Hello :) Today is Day 358!
A quick summary of today:
- registered for Maria Vechtomova and Başak Tuğçe Eskili’s End-to-End MLOps course
- reading about AI Infrastructure Alliance
- read and listened to a podcast about CRISP-ML(Q)
Registered for Maria Vechtomova and Başak Tuğçe Eskili’s End-to-End MLOps course
It took me ~6 hours to register due to bank restrictions for non-Koreans here in Korea… but thankfully at the end I managed to register. Christmas came 1 day early for me 😆
Why We Started the AIIA and What It Means for the Rapid Evolution of the Canonical Stack of Machine Learning
I saved this article from The AI Engineer’s Guide to Surviving the EU AI Act book as it seemed interesting ~
The AI Infrastructure Alliance (AIIA) talk about the need for a standardized, accessible AI/ML infrastructure stack similar to the LAMP stack in the web dev world. AIIA aims to foster collaboration amongst companies developing AI/ML infrastructure software to create this standardised/canonical stack.

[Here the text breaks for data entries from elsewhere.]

Lemma step_closer idx k pairs f st j :
  f k = st ++ [j] →
  step idx (closer k) (pairs, shaped f)
  = Ok (pairs ++ [(j, idx)], shaped (<[k := st]> f)).
Proof.
  intros Hf.
  destruct (step_shaped idx (closer k) pairs f)
    as [k' Hk|k' st' j' Hk Hf'|k' Hk Hf'|Hk|Hk].
  - symmetry in Hk. by apply opener_closer in Hk.
  - apply closer_inj in Hk as <-. rewrite Hf in Hf'.
    by apply app_inj_tail in Hf' as [<- <-].
  - apply closer_inj in Hk as <-. rewrite Hf in Hf'. by destruct st.
  - by apply closer_not_dot in Hk.
  - destruct Hk. apply closer_symbol.
Qed.

Lemma step_closer_empty idx k pairs f :
  f k = [] →
  step idx (closer k) (pairs, shaped f)
  = Raise (ValueError (UnmatchedClosing (closer k) idx)).
Proof.
  intros Hf.
  destruct (step_shaped idx (closer k) pairs f)
    as [k' Hk|k' st' j' Hk Hf'|k' Hk Hf'|Hk|Hk].
  - symmetry in Hk. by apply opener_closer in Hk.
  - apply closer_inj in Hk as <-. rewrite Hf in Hf'. by destruct st'.
  - done.
  - by apply closer_not_dot in Hk.
  - destruct Hk. apply closer_symbol.
Qed.

Lemma step_dot_eq idx pairs f :
  step idx (chr ".") (pairs, shaped f) = Ok (pairs, shaped f).
Proof.
  destruct (step_shaped idx (chr ".") pairs f)
    as [k' Hk|k' st' j' Hk Hf'|k' Hk Hf'|Hk|Hk].
  - symmetry in Hk. by apply opener_not_dot in Hk.
  - symmetry in Hk. by apply closer_not_dot in Hk.
  - symmetry in Hk. by apply closer_not_dot in Hk.
  - done.
  - destruct Hk. apply elem_of_symbols. by left.
Qed.

(** ** The loop, index by index *)

(** An invariant that each iteration keeps, given the symbol at its index,
    holds when the loop over the whole string ends. *)
Lemma scan_positions (I : Z → list (Z * Z) → (bracket → list Z) → Prop)
    start w :
  (∀ idx pairs f k,
     I idx pairs f → symbol_at start w idx (opener k) →
     I (idx + 1) pairs (<[k := f k ++ [idx]]> f)) →
  (∀ idx pairs f k st j,
     I idx pairs f → symbol_at start w idx (closer k) → f k = st ++ [j] →
     I (idx + 1) (pairs ++ [(j, idx)]) (<[k := st]> f)) →
  (∀ idx pairs f,
     I idx pairs f → symbol_at start w idx (chr ".") → I (idx + 1) pairs f) →
  ∀ rest done pairs f pairs' d',
    w = done ++ rest →
    I (start + Z.of_nat (length done)) pairs f →
    scan (start + Z.of_nat (length done)) rest (pairs, shaped f)
      = Ok (pairs', d') →
    ∃ f', d' = shaped f' ∧ I (start + Z.of_nat (length w)) pairs' f'.
Proof.
  intros Hopen Hclose Hdot.
  induction rest as [|c rest IH]; intros done pairs f pairs' d' -> HI;
    cbn [scan].
  - intros [= <- <-]. exists f. by rewrite app_nil_r.
  - assert (symbol_at start (done ++ c :: rest)
              (start + Z.of_nat (length done)) c) as Hc.
    { split; [lia|].
      replace (Z.to_nat _) with (length done) by lia.
      by rewrite list_lookup_middle. }
    assert (start + Z.of_nat (length done) + 1
            = start + Z.of_nat (length (done ++ [c]))) as Hidx.
    { rewrite length_app. simpl. lia. }
    specialize (IH (done ++ [c])). rewrite <-app_assoc in IH. simpl in IH.
    destruct (step_shaped (start + Z.of_nat (length done)) c pairs f)
      as [k' ->|k' st j -> Hk'|k' -> Hk'| ->|Hc'];
      cbn [mbind result_bind]; [| |done| |done];
      rewrite Hidx; intros Hscan; eapply IH; try done; rewrite <-Hidx; eauto.
Qed.

(** ** Brackets and their pairs *)

Lemma symbol_at_unique start w x c c' :
  symbol_at start w x c → symbol_at start w x c' → c = c'.
Proof. intros [_ H] [_ H']. congruence. Qed.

One of the goals is to create a blueprint for enterprises to use for their AI/ML workflows. The below is an early version from one of AIIA’s working groups:
There are already a few companies that provide a platform that covers many of these blocks.

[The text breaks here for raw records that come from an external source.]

(** The sort is stable, and for a consistent comparator the standard
    fixes its result: the stable sorted arrangement, built here by
    insertion.  With fewer than two elements the comparator is not
    called. *)
Fixpoint sort (l : list A) : Outcome (list A) :=
  match l with
  | [] => Ok []
  | x :: rest => s ← sort rest; insert x s
  end.
End Sort.

(** ** The handlers *)

Section Handlers.
Variable env : Env.

(** [new Date()] *)
Definition new_Date : M JsValue := λ w,
  (Ok (JDate (clock env (steps w))), tick w).

(** [Date.now()] *)
Definition Date_now : M JsValue := λ w,
  (Ok (JNum (Fin (inject_Z (clock env (steps w))))), tick w).

(** Sending a request to a store: it is logged, and the store takes
    it or rejects it.  The result is the step at which it was sent. *)
Definition request (c : StoreCall) : M nat := λ w,
  (if unavailable env (steps w) then Throw Unavailable else Ok (steps w),
   record_call c w).

(** [db.collection('tasks').add(data)]: a new document under a
    generated id; the store refuses an id already in use. *)
Definition firestore_add (data : Obj) : M string :=
  n ← request (FirestoreAdd data);
  docs ← read_db;
  let id := autoId env n in
  match docs !! id with
  | Some _ => throw AlreadyExists
  | None => _ ← write_db (<[id := data]> docs); mret id
  end.

(** [db.collection('tasks').doc(id).update(data)]: the fields of
    [data] replace or extend those of the document, the others stay;
    a missing document is an error. *)
Definition firestore_update (id : string) (data : Obj) : M unit :=
  _ ← request (FirestoreUpdate id data);
  docs ← read_db;
  match docs !! id with
  | Some old => write_db (<[id := data ∪ old]> docs)
  | None => throw NotFound
  end.

(** [query.get()] *)
Definition firestore_get (q : Query) : M (list (string * Obj)) :=
  _ ← request (FirestoreGet q);
  docs ← read_db;
  mret (run_query q docs).

(** [db.collection('tasks').doc(id).delete()]: succeeds whether or
    not the document exists. *)
Definition firestore_delete (id : string) : M unit :=
  _ ← request (FirestoreDelete id);
  docs ← read_db;
  write_db (delete id docs).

What does the architecture of tomorrow look like?
Many sources cite this architecture by Google MLOps:
But as the article authors mention - it is missing Data - the key behind AI
Where are they storing the data? What kind of system are they using to access that data? How do they control access and version it? They don’t include a storage and data versioning layer at all. The diagram picks up at “data extraction” assuming you already have data storage and scaling perfectly handled.
The above have their structure looking like a combination of multiple pipelines. However, models are never ‘completed’ - they (need to) evolve constantly to match their changing surroundings.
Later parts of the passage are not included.